There could and probably will be a book written about how badly WBD has been run. The unreleased films, the poor financial decisions… you could fill a decently-sized book just with the ways they’ve run CNN into the ground, and now they’re planning to sell it and the other basic cable networks. Which will be ‘fun’ to watch.

Kind of says about the state of things when even CNN titled it like this:

3 Likes

The name is not the problem. It will make no difference in a crowded streaming market.

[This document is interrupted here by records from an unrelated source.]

(** C9.  Class-weight buffers built by [__init__]: the column and row
    vectors have lengths [max_col_diff] and [max_row_diff]; all their
    entries are strictly positive; entry [i] is the exponential of the
    [i]-th of the evenly spaced points from -1 to 1, so the vectors are
    functions of the two class counts alone (two constructions with the
    same number of classes give the same vector, whatever the other
    settings and the sub-networks); and after any sequence of calls of
    [encode], [decode], [loss] and [forward] the instance still carries the
    vectors [__init__] registered. *)
Theorem class_weight_buffers :
  forall (c : Config) (n : Submodules),
    let m := init c n in
    List.length (col_diff_class_weights m) = max_col_diff c /\
    List.length (row_diff_class_weights m) = max_row_diff c /\
    Forall (fun w => 0 < w) (col_diff_class_weights m) /\
    Forall (fun w => 0 < w) (row_diff_class_weights m) /\
    (forall i, (i < max_col_diff c)%nat ->
        nth_error (col_diff_class_weights m) i
        = Some (exp (-1 + INR i * ((1 - -1) / INR (max_col_diff c - 1))))) /\
    (forall i, (i < max_row_diff c)%nat ->
        nth_error (row_diff_class_weights m) i
        = Some (exp (-1 + INR i * ((1 - -1) / INR (max_row_diff c - 1))))) /\
    (forall c' n',
        max_col_diff c' = max_col_diff c ->
        col_diff_class_weights (init c' n') = col_diff_class_weights m) /\
    (forall c' n',
        max_row_diff c' = max_row_diff c ->
        row_diff_class_weights (init c' n') = row_diff_class_weights m) /\
    (forall calls : list Call,
        col_diff_class_weights (after_calls m calls) = map exp (linspace (-1) 1 (max_col_diff c)) /\
        row_diff_class_weights (after_calls m calls) = map exp (linspace (-1) 1 (max_row_diff c))).
Proof.
  intros c n m.
  split; [|split; [|split; [|split; [|split; [|split; [|split; [|split]]]]]]].
  - unfold m, init. cbn [col_diff_class_weights].
    now rewrite length_map, linspace_length.
  - unfold m, init. cbn [row_diff_class_weights].
    now rewrite length_map, linspace_length.
  - apply exp_weights_positive.
  - apply exp_weights_positive.
  - intros i Hi. now apply exp_linspace_nth_error.
  - intros i Hi. now apply exp_linspace_nth_error.
  - intros c' n' H. unfold m, init. cbn [col_diff_class_weights]. now rewrite H.
  - intros c' n' H. unfold m, init. cbn [row_diff_class_weights]. now rewrite H.
  - intros calls. destruct (after_calls_buffers m calls) as [H1 [H2 _]].
    rewrite H1, H2. split; reflexivity.
Qed.

(** ** [forward] *)

(** The dictionary [forward] builds from the five task losses, the KL term
    and the two diagnostics. *)
Lemma forward_loss_run m xs flag_diffs (sp : bool) g posterior dec preds kl l :
  run_encode (net m) (map (map (firstn 18)) xs) flag_diffs = Some posterior ->
  run_decode (net m)
    (if sp then run_sample (net m) posterior g else mode posterior) = Some dec ->
  (if use_mlp_predict (config m)
   then run_mlp_predict (net m) dec
   else run_linear_predict (net m) dec) = Some preds ->
  kl_divergence posterior = Some kl ->
  loss m (map (map (firstn 6)) xs) flag_diffs (map (map (skipn 6)) xs)
       (xs_mask_of flag_diffs) preds = Some l ->
  let c := config m in
  let kl_loss := if sp then kl else 0 * kl in
  forward m xs flag_diffs sp true g true
  = Some (LossPair
            (cls_loss_weight c * cls_ce_loss l
             + segment_loss_weight c * segment_mse_loss l
             + col_diff_loss_weight c * col_diff_ce_loss l
             + row_diff_loss_weight c * row_diff_ce_loss l
             + curve_latent_loss_weight c * curve_latent_loss l
             + kl_loss_weight c * kl_loss)
            [ ("cls_ce_loss"%string, cls_ce_loss l);
              ("segment_mse_loss"%string, segment_mse_loss l);
              ("col_diff_ce_loss"%string, col_diff_ce_loss l);
              ("row_diff_ce_loss"%string, row_diff_ce_loss l);
              ("curve_latent_loss"%string, curve_latent_loss l);
              ("kl_loss"%string, kl_loss);
              ("mu"%string, Rmean (flatten3 (tensor3_map Rabs (mean posterior))));
              ("std"%string, Rmean (flatten3 (std posterior))) ]).
Proof.
  intros He Hd Hp Hk Hl c kl_loss. unfold forward.
  rewrite He. cbn [bind]. rewrite Hd. cbn [bind].
  fold c. fold c in Hp. rewrite Hp. cbn [bind negb].
  rewrite Hk. cbn [bind]. rewrite Hl. cbn [bind].
  unfold kl_loss. destruct sp; reflexivity.
Qed.

Lemma forward_loss_inv m xs flag_diffs (sp : bool) rd g total d :
  forward m xs flag_diffs sp rd g true = Some (LossPair total d) ->
  exists posterior kl l,
    kl_divergence posterior = Some kl /\
    dict_get "kl_loss" d = Some (if sp then kl else 0 * kl) /\
    dict_get "mu" d = Some (Rmean (flatten3 (tensor3_map Rabs (mean posterior)))) /\
    dict_get "std" d = Some (Rmean (flatten3 (std posterior))) /\
    dict_get "cls_ce_loss" d = Some (cls_ce_loss l).
Proof.
  unfold forward. intros H.
  apply bind_some in H. destruct H as [posterior [_ H]].
  apply bind_some in H. destruct H as [dec [_ H]].
  apply bind_some in H. destruct H as [preds [_ H]].
  destruct rd; cbn [negb] in H; [|discriminate].
  apply bind_some in H. destruct H as [kl [Hk H]].
  apply bind_some in H. destruct H as [l [_ H]].
  injection H as _ <-.
  exists posterior, kl, l. destruct sp; repeat split; auto.
Qed.

Lemma forward_loss_inv_mode m xs flag_diffs rd g total d :
  forward m xs flag_diffs false rd g true = Some (LossPair total d) ->
  exists posterior kl,
    run_encode (net m) (map (map (firstn 18)) xs) flag_diffs = Some posterior /\
    kl_divergence posterior = Some kl /\
    dict_get "kl_loss" d = Some (0 * kl).
Proof.
  unfold forward. intros H.
  apply bind_some in H. destruct H as [posterior [He H]].
  apply bind_some in H. destruct H as [dec [_ H]].
  apply bind_some in H. destruct H as [preds [_ H]].
  destruct rd; cbn [negb] in H; [|discriminate].
  apply bind_some in H. destruct H as [kl [Hk H]].
  apply bind_some in H. destruct H as [l [_ H]].
  injection H as _ <-.
  exists posterior, kl. repeat split; auto.
Qed.

(** C2.  KL zeroing: in the deterministic pathway
    ([sample_posterior = False]) the entry ['kl_loss'] of every loss
    dictionary [forward] returns is the product of zero and the closed-form
    KL value of the encoded posterior; in single precision this product is
    a zero when the KL value is finite, and nan when it is not. *)
Theorem mode_kl_loss_zero_when_finite :
  (forall (p : F32.Posterior32) (kl : F32.float32),
      F32.kl_divergence p = Some kl ->
      F32.is_finite kl = true ->
      exists s,
        F32.forward_kl_loss false p = Some (S754_zero s) /\
        F32.eqb (S754_zero s) F32.zero = true) /\
  (forall (p : F32.Posterior32) (kl : F32.float32),
      F32.kl_divergence p = Some kl ->
      F32.is_finite kl = false ->
      F32.forward_kl_loss false p = Some S754_nan) /\
  (forall (m : Model) (xs : Tensor3) (flag_diffs : FlagDiffs) (return_dict : bool)
          (generator : option Generator) (total : R) (all_losses : LossDict),
      forward m xs flag_diffs false return_dict generator true
      = Some (LossPair total all_losses) ->
      exists posterior kl,
        run_encode (net m) (map (map (firstn 18)) xs) flag_diffs = Some posterior /\
        kl_divergence posterior = Some kl /\
        dict_get "kl_loss" all_losses = Some (0 * kl)).
Proof.
  split; [|split].
  - intros p kl Hkl Hfin. unfold F32.forward_kl_loss. rewrite Hkl. cbn [bind negb].
    destruct kl as [s | s | | s m e]; try discriminate.
    + exists (xorb false s). split; [reflexivity | now destruct s].
    + exists (xorb false s). split; [reflexivity | now destruct s].
  - intros p kl Hkl Hfin. unfold F32.forward_kl_loss. rewrite Hkl. cbn [bind negb].
    destruct kl as [s | s | | s m e]; try discriminate; reflexivity.
  - intros m xs fds rd g total d H. now apply forward_loss_inv_mode in H.
Qed.
Lemma serial_sound (jobs : list Concurrent.Job) (order : list nat) (db : Db) :
  (forall i outcome, (i, outcome) ∈ snd (serial jobs order db) ->
     outcome <> Err VersionConflict) /\
  (nonneg_balances db -> nonneg_balances (fst (serial jobs order db))).
Proof.
  revert db. induction order as [|k order IH]; intros db; simpl.
  - split; [|done]. intros i outcome H. by apply elem_of_nil in H.
  - destruct (jobs !! k) as [job|]; [|apply IH]. simpl.
    destruct (IH (snd (recordTransaction (Concurrent.job_now job)
                         (Concurrent.job_transactionId job)
                         (Concurrent.job_request job) db))) as [IH1 IH2].
    split.
    + intros i outcome H. apply elem_of_cons in H as [E|H].
      * injection E as -> ->. apply recordTransaction_never_conflicts.
      * by apply (IH1 i).
    + intros Hdb. apply IH2. by apply recordTransaction_nonneg.
Qed.

(** The unit of work of a holder is [recordTransaction] on the committed
    tables. *)
Lemma holder_is_recordTransaction (now : Z) (transactionId : string)
    (request : RecordTransactionRequest) (db : Db)
    (account : option Account) :
  match accounts db !! rt_account_id request with
  | Some r => account = Some (account_of_row (rt_account_id request) r)
  | None => account = None
  end ->
  transaction now (recordTransaction_locked transactionId request account) db
    = recordTransaction now transactionId request db.
Proof.
  intros Hacc.
  destruct (recordTransaction_as_locked now transactionId request db)
    as (account' & client & Hlock & ->).
  destruct (accounts db !! rt_account_id request) as [r|] eqn:Hr.
  - rewrite (getAccountWithLock_Some _ _ r) in Hlock by exact Hr.
    injection Hlock as <- _. by rewrite Hacc.
  - rewrite getAccountWithLock_None in Hlock by exact Hr.
    injection Hlock as <- _. by rewrite Hacc.
Qed.

Lemma unlocked_not_held (id : string) (w : Concurrent.World) (i : nat)
    (p : Concurrent.Phase) :
  Concurrent.locked id w = false ->
  Concurrent.phases w !! i = Some p -> id ∉ Concurrent.held p.
Proof.
  intros Hfree Hi Hin. unfold Concurrent.locked in Hfree.
  apply bool_decide_eq_false_1 in Hfree. apply Hfree.
  apply list_elem_of_In, in_concat. exists (Concurrent.held p).
  split; [|by apply list_elem_of_In].
  apply list_elem_of_In, list_elem_of_fmap. exists p.
  split; [done|]. by eapply list_elem_of_lookup_2.
Qed.

Lemma start_serializes (jobs : list Concurrent.Job) (db : Db) :
  Serializes jobs db (Concurrent.start jobs db) [].
Proof.
  assert (Hwait : forall i p,
            Concurrent.phases (Concurrent.start jobs db) !! i = Some p ->
            p = Concurrent.Waiting).
  { intros i p H. simpl in H. rewrite list_lookup_fmap in H.
    destruct (jobs !! i); simpl in H; [by injection H|discriminate H]. }
  split.
  - simpl. by rewrite length_map.
  - constructor.
  - intros i H. by apply elem_of_nil in H.
  - reflexivity.
  - intros i outcome. simpl. split.
    + intros H. apply Hwait in H. discriminate H.
    + intros H. by apply elem_of_nil in H.
  - intros i job account locks _ H. apply Hwait in H. discriminate H.
  - intros i j p q id Hp _ Hin. apply Hwait in Hp. subst p.
    by apply elem_of_nil in Hin.
Qed.
(** The calls of the revert engine so far, oldest first. *)
Definition revert_calls (w : World) : list Event := List.filter is_revert (trace w).

(** The handle that [getClient] returns for [u] when it returns one. *)
Definition client_for (w : World) (u : string) : MongoClient :=
  default (mkClient u) (clientCache w !! u).

(** [quiet m]: when the fault oracle is empty before [m], it is after. *)
Definition quiet {A} (m : M A) : Prop :=
  ∀ w, faults w = [] → faults (snd (m w)) = [].

(** [f] reads nothing that a server call, the clock or the random source
    changes. *)
Definition server_blind {X} (f : World → X) : Prop :=
  (∀ g w, f (set_colls g w) = f w)
  ∧ (∀ g w, f (set_faults g w) = f w)
  ∧ (∀ g w, f (set_clock g w) = f w)
  ∧ (∀ g w, f (set_nextOid g w) = f w)
  ∧ (∀ g w, f (set_entropy g w) = f w).

(** The indexes of a collection, when it exists. *)
Definition indexes_at (k : CollKey) (w : World) : option (list Index) :=
  indexes <$> colls w !! k.

(** The string holds no comma. *)
Fixpoint comma_free (s : string) : bool :=
  match s with
  | EmptyString => true
  | String c rest => negb (bool_decide (c = ","%char)) && comma_free rest
  end.

(** The query of [listChanges] with another page. *)
Definition with_page (q : ListQuery) (limit skip : Z) : ListQuery :=
  mkQuery (q_status q) (q_since q) (Some limit) (Some skip).

(** [keeps f m]: running [m] leaves the part [f] of the world as it was. *)
Definition keeps {A X} (f : World → X) (m : M A) : Prop :=
  ∀ w, f (snd (m w)) = f w.

(** Insertion sort of field names in code-unit order. *)
Fixpoint insert_sorted (x : string) (l : list string) : list string :=
  match l with
  | [] => [x]
  | y :: rest => if String.leb x y then x :: l else y :: insert_sorted x rest
  end.

Definition sort_strings (l : list string) : list string := foldr insert_sorted [] l.

(** The index name in the words of the specification: the field names in
    sorted order. *)
Definition sorted_indexName (s : Spec) : string :=
  "idx_" +:+ join "_" (sort_strings (map fst s)).

(** ** controllers/changes.controller.ts: [coerceBoolean] *)

(** The values [coerceBoolean] tells apart.  A number is an integer or
    [NaN]; [JObject p] is an object whose [valueOf()] returns the value [p]
    other than the object itself, [JObject None] one whose [valueOf] is
    missing or returns the object; [JOther] is a function, symbol or
    bigint. *)
Unset Elimination Schemes.
Inductive JsValue :=
| JUndefined
| JNull
| JBool (b : bool)
| JNumber (z : Z)
| JNaN
| JString (s : string)
| JArray (elements : list JsValue)
| JObject (valueOf : option JsValue)
| JOther.
Set Elimination Schemes.

Definition lower_char (c : ascii) : ascii :=
  let n := nat_of_ascii c in
  if bool_decide (65 ≤ n ∧ n ≤ 90) then ascii_of_nat (n + 32) else c.

(** [s.toLowerCase()], for ASCII letters. *)
Fixpoint toLowerCase (s : string) : string :=
  match s with
  | EmptyString => EmptyString
  | String c rest => String (lower_char c) (toLowerCase rest)
  end.

Definition TRUE_WORDS : list string := ["true"; "1"; "yes"; "y"; "on"].
Definition FALSE_WORDS : list string := ["false"; "0"; "no"; "n"; "off"].

(** Lines 15 to 21 of [coerceBoolean]: the string case. *)
Definition coerceString (s : string) (fallback : bool) : bool :=
  let normalized := toLowerCase (trim s) in
  if decide (normalized = "") then fallback
  else if bool_decide (normalized ∈ TRUE_WORDS) then true
  else if bool_decide (normalized ∈ FALSE_WORDS) then false
  else fallback.

Fixpoint coerceBoolean (value : JsValue) (fallback : bool) : bool :=
  match value with
  | JUndefined | JNull => fallback
  | JArray elements =>
      (fix last_of (l : list JsValue) : bool :=
         match l with
         | [] => fallback
         | [x] => coerceBoolean x fallback
         | _ :: rest => last_of rest
         end) elements
  | JBool b => b
  | JNumber z => negb (bool_decide (z = 0%Z))
  | JNaN => true
  | JString s => coerceString s fallback
  | JObject (Some primitive) => coerceBoolean primitive fallback
  | JObject None => fallback
  | JOther => fallback
  end.

(** Line 38 of [applyChangeController]:
    [coerceBoolean(req.query.dryRun, coerceBoolean(body.dryRun, false))]. *)
Definition resolve_dryRun (query body : JsValue) : bool :=
  coerceBoolean query (coerceBoolean body false).

(** ** Concrete runtime, worlds and requests used in the examples *)

(** A runtime whose patterns are plain prefixes. *)
Definition prefix_runtime : JsRuntime :=
  mkRuntime (fun pattern s => Some (String.prefix pattern s))
            (fun _ => None)
            (fun _ => "20250101").

Definition empty_world : World := mkWorld None None ∅ ∅ 1000 [] 0 [] [].

Definition target_x : Target := mkTarget "mongodb://x" "D".

Definition users_key : CollKey := ("mongodb://x", "D", "users").

(** A server that holds an empty collection [users]. *)
Definition users_world : World :=
  set_colls (insert users_key newCollection) empty_world.

Definition email_options : IndexOptions := mkIndexOptions (Some "ix_email") None None.

Definition index_request : ChangeRequest :=
  mkRequest (Some "c1") target_x (CreateIndex "users" [("email", 1%Z)] (Some email_options)) None.

(** The same name asked for other keys. *)
Definition clashing_request : ChangeRequest :=
  mkRequest (Some "c2") target_x (CreateIndex "users" [("name", 1%Z)] (Some email_options)) None.

Definition collection_request : ChangeRequest :=
  mkRequest (Some "c0") target_x (CreateCollection "users" None) None.

Definition for_real : ApplyOptions := mkApplyOptions None.
Definition simulated : ApplyOptions := mkApplyOptions (Some true).

(** A request without [options]: the name is derived from the spec. *)
Definition unsorted_spec : Spec := [("b", 1%Z); ("a", 1%Z)].

Definition unnamed_request : ChangeRequest :=
  mkRequest (Some "c3") target_x (CreateIndex "users" unsorted_spec None) None.

Definition no_result : ChangeResult := mkResult "" failed "" None 0.

Definition result_of (r : Res ChangeResult * World) : ChangeResult :=
  match fst r with
  | Ok res => res
  | Throw _ => no_result
  end.

(** The first real run of [index_request] on [users_world]. *)
Definition first_run : Res ChangeResult * World :=
  applyChange prefix_runtime index_request for_real users_world.

(** A server where [users] has the index [ix_email]. *)
Definition indexed_world : World := snd first_run.

(** The run of [clashing_request] on it. *)
Definition clash_run : Res ChangeResult * World :=
  applyChange prefix_runtime clashing_request for_real indexed_world.

(** A world with a cached handle for [mongodb://x] and a pattern that only
    allows [mongodb://prod]. *)
Definition guarded_world : World := set_allow (Some "mongodb://prod") indexed_world.






(** A server where the collection [users] was created by change [c0]. *)
Definition created_world : World :=
  snd (applyChange prefix_runtime collection_request for_real empty_world).

Definition admin_audit_key : CollKey := ("mongodb://x", "admin", AUDIT_COLLECTION).

Definition no_record : AuditRecord :=
  mkAudit 0 "" target_x (OtherOperation "") [] failed "" None 0 None None.

(** The audit record of change [c0]. *)
Definition created_record : AuditRecord :=
  default no_record (head (audit_records admin_audit_key created_world)).

(** The same server after a document was stored in [users]. *)
Definition populated_world : World :=
  set_colls (insert users_key (mkCollection [OtherDoc 7] [idIndex])) created_world.

Definition revert_ctx : RevertContext := mkCtx "mongodb://x" None.



(** ** Reasoning about computations *)

Lemma bind_Ok {A B} (m : M A) (k : A → M B) w a w' :
  m w = (Ok a, w') → bind m k w = k a w'.
Proof. intros H. unfold bind. by rewrite H. Qed.

Lemma bind_Throw {A B} (m : M A) (k : A → M B) w e w' :
  m w = (Throw e, w') → bind m k w = (Throw e, w').
Proof. intros H. unfold bind. by rewrite H. Qed.

Lemma keeps_ret {A X} (f : World → X) (a : A) : keeps f (ret a).
Proof. by intros w. Qed.

Lemma keeps_throw {A X} (f : World → X) e : keeps f (throw (A:=A) e).
Proof. by intros w. Qed.

Lemma keeps_gets {A X} (f : World → X) (g : World → A) : keeps f (gets g).
Proof. by intros w. Qed.

Lemma keeps_modify {X} (f : World → X) (g : World → World) :
  (∀ w, f (g w) = f w) → keeps f (modify g).
Proof. intros H w. apply H. Qed.

Lemma keeps_bind {A B X} (f : World → X) (m : M A) (k : A → M B) :
  keeps f m → (∀ a, keeps f (k a)) → keeps f (bind m k).
Proof.
  intros Hm Hk w. unfold bind. specialize (Hm w).
  destruct (m w) as [[a|e] w1]; simpl in *.
  - by rewrite Hk.
  - done.
Qed.

Lemma keeps_try_catch {A X} (f : World → X) (m : M A) (h : JsError → M A) :
  keeps f m → (∀ e, keeps f (h e)) → keeps f (try_catch m h).
Proof.
  intros Hm Hh w. unfold try_catch. specialize (Hm w).
  destruct (m w) as [[a|e] w1]; simpl in *.
  - done.
  - by rewrite Hh.
Qed.

Lemma keeps_driver {A X} (f : World → X) (op : M A) :
  (∀ g w, f (set_faults g w) = f w) → keeps f op → keeps f (driver op).
Proof.
  intros Hf Hop w. unfold driver.
  destruct (faults w) as [|[e|] fs]; simpl.
  - apply Hop.
  - apply Hf.
  - by rewrite Hop, Hf.
Qed.

Lemma keeps_if {A X} (f : World → X) (b : bool) (m1 m2 : M A) :
  keeps f m1 → keeps f m2 → keeps f (if b then m1 else m2).
Proof. by destruct b. Qed.

Lemma keeps_log {X} (f : World → X) ev :
  (∀ g w, f (set_trace g w) = f w) → keeps f (log ev).
Proof. intros H. apply keeps_modify. intros w. apply H. Qed.

Lemma keeps_Date_now {X} (f : World → X) :
  (∀ g w, f (set_clock g w) = f w) → keeps f Date_now.
Proof. intros H w. apply H. Qed.

Lemma keeps_parse {X} (f : World → X) req : keeps f (parse req).
Proof. unfold parse. destruct (validate req); [apply keeps_ret | apply keeps_throw]. Qed.

Ltac keeps_step :=
  first
    [ apply keeps_ret | apply keeps_throw | apply keeps_gets
    | apply keeps_parse
    | apply keeps_log; done
    | apply keeps_Date_now; done
    | apply keeps_modify; done
    | apply keeps_driver; [done|]
    | apply keeps_bind; [|intros ?]
    | apply keeps_try_catch; [|intros ?]
    | match goal with
      | |- keeps _ (if ?b then _ else _) => destruct b
      | |- keeps _ (match ?x with _ => _ end) => destruct x
      end ].

Ltac keeps_auto := repeat keeps_step.


Section Properties.

Variable rt : JsRuntime.

(** *** What never touches the collections *)

Lemma keeps_colls_newChangeId : keeps colls (newChangeId rt).
Proof. unfold newChangeId. keeps_auto. Qed.

Lemma keeps_colls_getClient u : keeps colls (getClient rt u).
Proof. unfold getClient, check_allow, cached_or_connect, connect. keeps_auto. Qed.

Lemma keeps_colls_listCollections k : keeps colls (listCollections k).
Proof. unfold listCollections. keeps_auto. Qed.

Lemma keeps_colls_coll_indexes k : keeps colls (coll_indexes k).
Proof.
  unfold coll_indexes. apply keeps_driver; [done|].
  intros w. by destruct (colls w !! k).
Qed.

Lemma keeps_colls_countDocuments k : keeps colls (countDocuments k).
Proof. unfold countDocuments. keeps_auto. Qed.

Lemma keeps_colls_perform_dry client db op : keeps colls (perform client db op true).
Proof.
  destruct op; simpl.
  - apply keeps_bind; [apply keeps_colls_listCollections|]. intros ?. keeps_auto.
  - apply keeps_bind; [apply keeps_colls_coll_indexes|]. intros ?. keeps_auto.
  - keeps_auto.
Qed.

Lemma keeps_colls_execute_dry parsed cid client audit t0 :
  keeps colls (execute parsed cid client audit true t0).
Proof.
  unfold execute. apply keeps_try_catch.
  - apply keeps_bind; [apply keeps_colls_perform_dry|]. intros ?. keeps_auto.
  - intros e. keeps_auto.
Qed.

Lemma keeps_colls_applyChange_dry req :
  keeps colls (applyChange rt req simulated).
Proof.
  unfold applyChange. simpl.
  apply keeps_bind; [keeps_auto|]. intros _.
  apply keeps_bind; [keeps_auto|]. intros t0.
  apply keeps_bind; [keeps_auto|]. intros parsed.
  apply keeps_bind.
  { destruct (truthy (changeId parsed)); [keeps_auto | apply keeps_colls_newChangeId]. }
  intros cid.
  apply keeps_bind; [apply keeps_colls_getClient|]. intros client.
  apply keeps_bind; [keeps_auto|]. intros audit.
  apply keeps_colls_execute_dry.
Qed.

(** *** The [try]/[catch] of [applyChange] always returns *)

Lemma execute_returns parsed cid client audit dryRun t0 w :
  ∃ res w', execute parsed cid client audit dryRun t0 w = (Ok res, w').
Proof.
  unfold execute, try_catch.
  destruct (bind (perform _ _ _ _) _ w) as [[res|e] w1] eqn:E.
  - eauto.
  - destruct dryRun; vm_compute; eauto.
Qed.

At least people like @KICK-IT got something out of all of this nonsense.

13 Likes

WBD wasted alot of money over April marketing MAX in Australia only to rebrand it as HBO Max now

They are useless on it

6 Likes

Max changing its name again? That’s ridiculous.

1 Like

WBD has to possibly be one of the most mismanaged conglomerates in the world. Total incompetency all the way up.

4 Likes

I think a lot of it too really stems all the way back to the 90s and early 2000s, following all the ownership changes from Time Inc to Turner and the disastrous AOL.

It’s always funny whenever I see an old show or movie come on with the original opening or ending Warner Bros logo and the various ownership tags on them from the respective eras.

Let’s not forget the whole New Line Cinema thing either. Turner bought them, then became a completely independent subsidiary (or apparently so anyway) after the the mid-90s merge, then decided just to bring it in-house with Warners in the late 2000s as a label rather than a company.

1 Like

Great analysis

9 Likes

Very good - Zaslav has a lot to answer for.

4 Likes

Following news of the rebrand, Michael Brooks, General Manager for Australia and New Zealand at Warner Bros. Discovery told Mediaweek, “The rationale behind this decision is completely consistent with the campaign we have had in market.

“We believe that success in streaming will be defined by quality, not volume of content (ie. “All Killer. No Filler”), and the HBO brand has been synonymous with distinct and high-quality programming for over 50 years.

“Max is known as the home of HBO so this should be a clean shift for consumers. The global rollout will take place over the Northern Hemisphere summer.”